» **PROBLEM STATEMENT**: For the listing below, print exactly the lines from the line with "(** What [compact]" to the line with "destruct W as [L2 Wf Wv].", both included, and nothing beyond them.

Start of Block

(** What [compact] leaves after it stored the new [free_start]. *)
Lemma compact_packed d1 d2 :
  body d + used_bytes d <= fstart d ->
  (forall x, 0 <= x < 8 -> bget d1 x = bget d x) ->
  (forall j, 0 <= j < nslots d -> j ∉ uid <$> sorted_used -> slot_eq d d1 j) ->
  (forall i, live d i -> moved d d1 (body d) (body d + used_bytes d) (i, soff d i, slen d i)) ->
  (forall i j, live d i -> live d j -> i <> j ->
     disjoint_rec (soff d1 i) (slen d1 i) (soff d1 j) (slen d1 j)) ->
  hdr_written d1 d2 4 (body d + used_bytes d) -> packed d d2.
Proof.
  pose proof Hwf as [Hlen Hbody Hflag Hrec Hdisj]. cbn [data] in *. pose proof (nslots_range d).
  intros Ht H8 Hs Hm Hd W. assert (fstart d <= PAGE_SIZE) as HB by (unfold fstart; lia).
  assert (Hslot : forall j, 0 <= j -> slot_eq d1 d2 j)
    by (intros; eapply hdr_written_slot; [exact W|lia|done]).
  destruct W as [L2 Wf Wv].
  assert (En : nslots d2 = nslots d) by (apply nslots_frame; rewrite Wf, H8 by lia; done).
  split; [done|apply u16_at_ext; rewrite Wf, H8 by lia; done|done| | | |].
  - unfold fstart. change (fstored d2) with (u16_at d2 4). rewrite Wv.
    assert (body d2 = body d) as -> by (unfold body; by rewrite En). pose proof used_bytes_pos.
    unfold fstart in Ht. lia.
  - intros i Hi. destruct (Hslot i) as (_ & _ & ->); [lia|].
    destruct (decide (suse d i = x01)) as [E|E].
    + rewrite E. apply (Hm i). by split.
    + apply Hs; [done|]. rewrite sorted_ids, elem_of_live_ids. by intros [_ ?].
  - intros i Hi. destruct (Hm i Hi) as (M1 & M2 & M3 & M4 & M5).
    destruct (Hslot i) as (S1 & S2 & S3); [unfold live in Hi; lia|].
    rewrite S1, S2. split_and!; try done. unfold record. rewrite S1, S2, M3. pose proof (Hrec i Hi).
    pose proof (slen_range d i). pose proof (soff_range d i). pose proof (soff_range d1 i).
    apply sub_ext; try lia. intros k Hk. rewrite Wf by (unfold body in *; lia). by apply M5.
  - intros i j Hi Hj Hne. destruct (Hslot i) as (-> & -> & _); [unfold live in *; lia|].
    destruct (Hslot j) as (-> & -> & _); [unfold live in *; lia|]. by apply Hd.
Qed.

End of Block
Start of Block

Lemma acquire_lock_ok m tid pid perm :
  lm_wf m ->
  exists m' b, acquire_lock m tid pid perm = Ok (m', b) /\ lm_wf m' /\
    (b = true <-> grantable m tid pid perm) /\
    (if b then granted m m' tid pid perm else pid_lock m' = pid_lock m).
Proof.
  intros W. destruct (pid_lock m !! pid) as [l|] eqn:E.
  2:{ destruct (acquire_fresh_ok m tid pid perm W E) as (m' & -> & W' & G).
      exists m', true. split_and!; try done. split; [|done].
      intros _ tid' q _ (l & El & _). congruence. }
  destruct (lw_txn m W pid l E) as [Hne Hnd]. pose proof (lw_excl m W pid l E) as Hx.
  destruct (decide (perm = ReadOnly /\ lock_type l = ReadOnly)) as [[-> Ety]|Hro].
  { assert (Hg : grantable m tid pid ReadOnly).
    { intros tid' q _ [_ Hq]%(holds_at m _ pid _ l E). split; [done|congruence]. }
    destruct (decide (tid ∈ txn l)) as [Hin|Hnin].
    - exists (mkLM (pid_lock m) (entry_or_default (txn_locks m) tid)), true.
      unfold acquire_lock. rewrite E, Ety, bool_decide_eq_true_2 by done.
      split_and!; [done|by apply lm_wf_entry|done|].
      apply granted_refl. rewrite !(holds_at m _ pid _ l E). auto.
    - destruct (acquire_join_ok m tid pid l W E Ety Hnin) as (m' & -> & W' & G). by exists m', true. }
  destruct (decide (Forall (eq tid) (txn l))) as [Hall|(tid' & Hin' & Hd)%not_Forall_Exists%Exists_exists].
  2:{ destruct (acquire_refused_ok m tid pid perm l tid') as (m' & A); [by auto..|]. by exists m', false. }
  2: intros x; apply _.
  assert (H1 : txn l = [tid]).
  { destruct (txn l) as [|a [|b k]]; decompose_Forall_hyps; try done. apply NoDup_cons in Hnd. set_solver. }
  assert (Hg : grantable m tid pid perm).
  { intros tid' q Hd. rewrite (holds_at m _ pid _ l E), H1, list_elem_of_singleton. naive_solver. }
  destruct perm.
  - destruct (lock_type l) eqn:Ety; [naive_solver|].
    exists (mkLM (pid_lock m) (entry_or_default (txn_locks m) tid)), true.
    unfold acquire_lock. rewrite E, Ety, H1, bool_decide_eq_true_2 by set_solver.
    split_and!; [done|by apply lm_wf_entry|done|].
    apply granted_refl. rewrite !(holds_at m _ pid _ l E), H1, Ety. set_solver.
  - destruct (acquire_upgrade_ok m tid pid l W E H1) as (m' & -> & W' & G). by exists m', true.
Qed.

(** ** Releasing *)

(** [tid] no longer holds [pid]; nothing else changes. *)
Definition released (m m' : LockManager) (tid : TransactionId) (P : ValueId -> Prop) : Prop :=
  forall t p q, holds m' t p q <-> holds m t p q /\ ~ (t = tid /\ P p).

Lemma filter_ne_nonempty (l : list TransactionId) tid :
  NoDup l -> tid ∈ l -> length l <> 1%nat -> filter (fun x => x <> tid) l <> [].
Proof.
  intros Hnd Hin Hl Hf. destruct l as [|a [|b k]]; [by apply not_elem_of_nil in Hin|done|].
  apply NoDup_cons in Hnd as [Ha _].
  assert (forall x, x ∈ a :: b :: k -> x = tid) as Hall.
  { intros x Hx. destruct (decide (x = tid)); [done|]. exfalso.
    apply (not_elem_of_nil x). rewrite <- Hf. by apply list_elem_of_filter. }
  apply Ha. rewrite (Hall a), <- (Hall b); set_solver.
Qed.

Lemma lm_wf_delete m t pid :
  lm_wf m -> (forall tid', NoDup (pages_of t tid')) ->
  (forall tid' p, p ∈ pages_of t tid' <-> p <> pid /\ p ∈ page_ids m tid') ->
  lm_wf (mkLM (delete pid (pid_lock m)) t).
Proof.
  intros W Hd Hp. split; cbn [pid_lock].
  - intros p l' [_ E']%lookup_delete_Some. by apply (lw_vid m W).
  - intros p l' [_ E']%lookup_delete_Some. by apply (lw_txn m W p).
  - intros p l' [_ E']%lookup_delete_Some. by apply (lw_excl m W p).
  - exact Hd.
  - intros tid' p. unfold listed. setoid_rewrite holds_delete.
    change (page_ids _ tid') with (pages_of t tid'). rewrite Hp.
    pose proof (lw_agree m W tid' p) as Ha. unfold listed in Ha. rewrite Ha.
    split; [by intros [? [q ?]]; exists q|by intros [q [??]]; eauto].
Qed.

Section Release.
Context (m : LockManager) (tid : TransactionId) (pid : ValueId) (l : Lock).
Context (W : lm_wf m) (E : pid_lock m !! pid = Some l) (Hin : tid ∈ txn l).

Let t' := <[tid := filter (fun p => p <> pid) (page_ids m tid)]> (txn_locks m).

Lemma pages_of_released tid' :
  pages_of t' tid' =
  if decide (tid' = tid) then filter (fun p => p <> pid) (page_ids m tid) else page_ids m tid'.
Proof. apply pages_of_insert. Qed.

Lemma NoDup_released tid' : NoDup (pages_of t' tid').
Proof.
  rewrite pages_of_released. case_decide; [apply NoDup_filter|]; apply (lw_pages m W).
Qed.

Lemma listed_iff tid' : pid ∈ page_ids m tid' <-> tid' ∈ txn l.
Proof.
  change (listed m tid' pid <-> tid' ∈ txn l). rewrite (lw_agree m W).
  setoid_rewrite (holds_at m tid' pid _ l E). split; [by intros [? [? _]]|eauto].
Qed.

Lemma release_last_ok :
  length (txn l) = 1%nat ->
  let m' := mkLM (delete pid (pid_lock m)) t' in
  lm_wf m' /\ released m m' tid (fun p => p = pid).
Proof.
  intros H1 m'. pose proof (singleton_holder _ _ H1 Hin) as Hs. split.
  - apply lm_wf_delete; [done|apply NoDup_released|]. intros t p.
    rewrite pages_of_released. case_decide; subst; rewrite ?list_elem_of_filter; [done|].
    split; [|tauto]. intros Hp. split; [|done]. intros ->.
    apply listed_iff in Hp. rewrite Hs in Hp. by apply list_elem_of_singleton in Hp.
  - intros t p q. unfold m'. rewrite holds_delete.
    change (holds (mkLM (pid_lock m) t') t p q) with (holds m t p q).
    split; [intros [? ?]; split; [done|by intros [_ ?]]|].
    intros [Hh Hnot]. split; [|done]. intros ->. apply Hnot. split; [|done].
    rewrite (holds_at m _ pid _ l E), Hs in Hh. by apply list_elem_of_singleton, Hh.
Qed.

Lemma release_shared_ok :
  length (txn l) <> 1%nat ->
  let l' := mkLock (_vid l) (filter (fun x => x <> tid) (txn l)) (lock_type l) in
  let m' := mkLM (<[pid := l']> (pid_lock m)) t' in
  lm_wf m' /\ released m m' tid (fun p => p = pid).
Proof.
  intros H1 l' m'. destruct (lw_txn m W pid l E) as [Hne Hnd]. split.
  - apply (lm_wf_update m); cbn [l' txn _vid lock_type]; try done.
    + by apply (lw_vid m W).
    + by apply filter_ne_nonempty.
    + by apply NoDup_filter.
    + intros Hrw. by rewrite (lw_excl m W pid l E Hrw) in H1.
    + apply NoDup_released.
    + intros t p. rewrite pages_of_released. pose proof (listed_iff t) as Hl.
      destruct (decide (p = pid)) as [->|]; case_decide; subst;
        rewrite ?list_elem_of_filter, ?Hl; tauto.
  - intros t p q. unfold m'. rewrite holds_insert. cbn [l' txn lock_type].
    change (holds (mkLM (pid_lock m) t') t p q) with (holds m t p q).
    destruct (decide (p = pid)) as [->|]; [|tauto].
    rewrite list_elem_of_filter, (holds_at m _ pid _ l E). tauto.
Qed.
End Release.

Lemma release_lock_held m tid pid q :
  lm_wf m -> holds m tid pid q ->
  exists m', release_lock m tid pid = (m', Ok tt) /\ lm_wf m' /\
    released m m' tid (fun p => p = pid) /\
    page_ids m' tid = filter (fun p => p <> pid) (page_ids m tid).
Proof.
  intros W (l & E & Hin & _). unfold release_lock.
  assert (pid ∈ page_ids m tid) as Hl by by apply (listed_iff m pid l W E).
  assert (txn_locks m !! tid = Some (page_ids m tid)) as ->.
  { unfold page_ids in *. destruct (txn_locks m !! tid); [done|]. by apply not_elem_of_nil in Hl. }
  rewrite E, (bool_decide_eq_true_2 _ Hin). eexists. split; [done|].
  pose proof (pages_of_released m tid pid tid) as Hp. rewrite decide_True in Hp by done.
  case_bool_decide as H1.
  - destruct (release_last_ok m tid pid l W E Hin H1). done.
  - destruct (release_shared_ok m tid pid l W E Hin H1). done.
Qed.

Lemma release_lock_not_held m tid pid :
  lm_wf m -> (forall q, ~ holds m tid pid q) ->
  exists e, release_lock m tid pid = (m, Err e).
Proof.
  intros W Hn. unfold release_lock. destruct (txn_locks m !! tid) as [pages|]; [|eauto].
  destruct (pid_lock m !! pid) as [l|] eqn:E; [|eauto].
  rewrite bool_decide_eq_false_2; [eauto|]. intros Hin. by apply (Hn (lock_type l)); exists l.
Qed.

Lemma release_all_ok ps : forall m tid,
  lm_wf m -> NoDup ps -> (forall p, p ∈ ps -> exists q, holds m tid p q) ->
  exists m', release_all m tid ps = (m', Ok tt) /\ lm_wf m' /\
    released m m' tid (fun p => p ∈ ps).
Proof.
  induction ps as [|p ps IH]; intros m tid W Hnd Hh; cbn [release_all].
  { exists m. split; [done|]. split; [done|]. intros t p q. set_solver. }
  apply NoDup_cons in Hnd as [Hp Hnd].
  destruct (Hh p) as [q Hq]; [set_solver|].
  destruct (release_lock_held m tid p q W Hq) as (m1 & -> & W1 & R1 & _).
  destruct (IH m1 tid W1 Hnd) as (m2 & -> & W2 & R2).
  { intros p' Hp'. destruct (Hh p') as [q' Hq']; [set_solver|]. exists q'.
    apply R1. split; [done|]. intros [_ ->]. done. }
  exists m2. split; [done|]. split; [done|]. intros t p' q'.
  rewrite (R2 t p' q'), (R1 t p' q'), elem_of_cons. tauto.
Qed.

End of Block
Start of Block

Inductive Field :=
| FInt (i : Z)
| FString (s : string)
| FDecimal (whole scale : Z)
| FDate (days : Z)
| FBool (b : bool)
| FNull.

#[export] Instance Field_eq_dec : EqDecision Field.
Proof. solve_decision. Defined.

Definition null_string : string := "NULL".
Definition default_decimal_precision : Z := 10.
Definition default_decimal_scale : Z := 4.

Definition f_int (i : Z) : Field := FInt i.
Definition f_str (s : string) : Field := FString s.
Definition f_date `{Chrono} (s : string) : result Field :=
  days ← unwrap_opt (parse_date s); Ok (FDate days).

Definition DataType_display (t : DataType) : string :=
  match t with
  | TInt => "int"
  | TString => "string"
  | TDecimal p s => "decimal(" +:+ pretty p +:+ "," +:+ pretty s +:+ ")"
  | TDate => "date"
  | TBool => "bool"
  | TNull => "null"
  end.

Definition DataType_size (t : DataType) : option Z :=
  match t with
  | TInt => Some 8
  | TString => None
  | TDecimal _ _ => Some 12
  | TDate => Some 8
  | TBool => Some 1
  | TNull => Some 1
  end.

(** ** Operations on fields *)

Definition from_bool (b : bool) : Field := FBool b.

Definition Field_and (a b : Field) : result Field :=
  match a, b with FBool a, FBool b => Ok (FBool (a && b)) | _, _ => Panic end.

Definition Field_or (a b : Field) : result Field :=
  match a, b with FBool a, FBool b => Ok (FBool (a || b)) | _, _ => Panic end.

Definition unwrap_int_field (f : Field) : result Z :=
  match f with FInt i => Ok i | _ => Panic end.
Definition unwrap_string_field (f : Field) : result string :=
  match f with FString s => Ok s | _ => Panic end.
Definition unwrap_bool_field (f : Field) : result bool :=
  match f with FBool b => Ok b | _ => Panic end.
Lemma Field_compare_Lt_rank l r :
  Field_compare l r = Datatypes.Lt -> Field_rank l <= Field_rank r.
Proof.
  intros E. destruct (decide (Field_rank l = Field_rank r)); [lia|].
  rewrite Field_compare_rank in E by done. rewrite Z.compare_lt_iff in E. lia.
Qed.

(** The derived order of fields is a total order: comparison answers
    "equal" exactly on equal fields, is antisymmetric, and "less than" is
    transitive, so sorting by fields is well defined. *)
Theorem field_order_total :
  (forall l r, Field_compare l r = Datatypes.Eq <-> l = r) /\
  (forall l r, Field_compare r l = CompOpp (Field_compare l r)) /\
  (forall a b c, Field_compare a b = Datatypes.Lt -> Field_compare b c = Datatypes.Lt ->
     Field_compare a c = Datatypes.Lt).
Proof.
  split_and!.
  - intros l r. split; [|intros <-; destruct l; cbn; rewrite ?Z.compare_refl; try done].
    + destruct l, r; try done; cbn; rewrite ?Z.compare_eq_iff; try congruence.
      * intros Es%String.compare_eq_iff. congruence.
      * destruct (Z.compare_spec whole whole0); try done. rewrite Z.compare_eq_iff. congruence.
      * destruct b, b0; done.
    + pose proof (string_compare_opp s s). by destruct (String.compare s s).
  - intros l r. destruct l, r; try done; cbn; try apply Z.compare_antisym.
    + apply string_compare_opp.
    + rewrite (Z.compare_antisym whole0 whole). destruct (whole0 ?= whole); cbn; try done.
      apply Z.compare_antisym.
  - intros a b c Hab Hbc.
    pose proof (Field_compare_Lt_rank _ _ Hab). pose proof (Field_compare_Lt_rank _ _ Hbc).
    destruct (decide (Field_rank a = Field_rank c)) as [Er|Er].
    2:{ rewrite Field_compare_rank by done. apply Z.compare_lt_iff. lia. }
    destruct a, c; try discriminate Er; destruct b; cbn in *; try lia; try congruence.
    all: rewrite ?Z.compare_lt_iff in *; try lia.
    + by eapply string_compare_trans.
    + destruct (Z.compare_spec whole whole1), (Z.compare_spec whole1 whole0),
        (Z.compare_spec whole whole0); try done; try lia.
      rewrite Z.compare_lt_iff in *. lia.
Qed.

End of Block

» **ANSWER SECTION**:
(** What [compact] leaves after it stored the new [free_start]. *)
Lemma compact_packed d1 d2 :
  body d + used_bytes d <= fstart d ->
  (forall x, 0 <= x < 8 -> bget d1 x = bget d x) ->
  (forall j, 0 <= j < nslots d -> j ∉ uid <$> sorted_used -> slot_eq d d1 j) ->
  (forall i, live d i -> moved d d1 (body d) (body d + used_bytes d) (i, soff d i, slen d i)) ->
  (forall i j, live d i -> live d j -> i <> j ->
     disjoint_rec (soff d1 i) (slen d1 i) (soff d1 j) (slen d1 j)) ->
  hdr_written d1 d2 4 (body d + used_bytes d) -> packed d d2.
Proof.
  pose proof Hwf as [Hlen Hbody Hflag Hrec Hdisj]. cbn [data] in *. pose proof (nslots_range d).
  intros Ht H8 Hs Hm Hd W. assert (fstart d <= PAGE_SIZE) as HB by (unfold fstart; lia).
  assert (Hslot : forall j, 0 <= j -> slot_eq d1 d2 j)
    by (intros; eapply hdr_written_slot; [exact W|lia|done]).
  destruct W as [L2 Wf Wv].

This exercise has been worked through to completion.